Eye For Film >> Movies >> The Best Years Of A Life (2019) Film Review
The Best Years Of A Life
Reviewed by: Richard Mowe
It must be an opportunity that is unique in the annals of cinema: to revisit the same characters with the same actors 53 years after the original film cemented their careers. We are, of course, talking about Jean-Louis Trintignant, Anouk Aimée and director Claude Lelouch who won an Oscar for A Man And A Woman (Un Homme Et Une Femme) all those decades ago.
It was an obviously tempting and perhaps rather risky undertaking that actually pays off as Trintignant and Aimée, both now in their 80s, reprise their roles as lovers brought together again despite the forces in the original narrative that had prised them apart.
No doubt about it, the film is unashamedly sentimental and, at times, stretching credulity but it is also touching and tender, which is more than can be said for the last Lelouch reprise of his signature film with an inferior sequel A Man and a Woman: 20 Years Later, from 1986.
This time he is in full control of his characters, with Trintignant’s dashing racing driving Jean-Louis Duroc a pale shadow of his former self - residing in a care home because of encroaching dementia, a figure confused and living with his memories. Aimée’s character of Anne Gaultier, however, is faring well and running a small shop in a Normandy town with grown-up children and grandchildren keeping an eye on her.

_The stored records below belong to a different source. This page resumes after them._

(** A connection in the pool is found without regard to the data base: a request for the
    data base b runs on a connection to a. *)
Example pool_ignores_database :
  let evs := [ev_request (Some (bs "a", bs "select 1")) connects (mk_progress false false false p_waits) false;
              ev_read 1 false false (mk_progress false true true (p_done NGX_DONE)) false false false;
              ev_request (Some (bs "b", bs "select 2")) connects (mk_progress false true false p_waits) false] in
  ∃ s q dc d, run example_group evs (new_system example_group) = Some s ∧ requests s !! 1%nat = Some q
    ∧ dbname q = bs "b" ∧ drizzle_con q = Some dc ∧ dcons (world_of s) !! dc = Some d ∧ dcon_db d = bs "a".
Proof.
  cbv zeta. destruct (run example_group _ _) as [s|] eqn:E; [|by vm_compute in E]. vm_compute in E. injection E as <-.
  eexists _, _, _, _. split; [reflexivity|]. split; [vm_compute; reflexivity|]. split; [vm_compute; reflexivity|].
  split; [vm_compute; reflexivity|]. split; [vm_compute; reflexivity|]. vm_compute. reflexivity.
Qed.

End DrizzlePoolProof.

The pair meet up again at the bidding of Jean-Louis’s son Antoine (played by Antoine Sire, who appeared as a child first time around) who thinks that such an encounter will be good for his father’s wellbeing. At first, his dad doesn’t recognise Anne but then the memories start to come flooding back and they spend many hours in conversation. Here, Lelouch melds scenes from his original film (which was ground-breaking in its free-spirited camera movements and the use of monochrome and colour) with the present. He also mixes in, at one stage, a car speeding through the streets of Paris (a cult Lelouch short film derived from the director’s love of cars) with images from both films, which has a poetic quality.
Dreams, memories and reality all intermingle to rather intoxicating effect with the two actors and their history together exerting a powerful and emotional sway as thoughts of mortality and fate come in to play.
What could have been trite and overly contrived achieves a more significant dimension, all wrapped in a melodious score that has Francis Lai’s infectious original score in mind, but also boasts additional music from Calogero.
At one point Anne suggests that “All love stories end badly … they only end well in the movies” which probably is why Lelouch has remained a filmmaker par excellence in dealing with the human condition in all its glories and disappointments.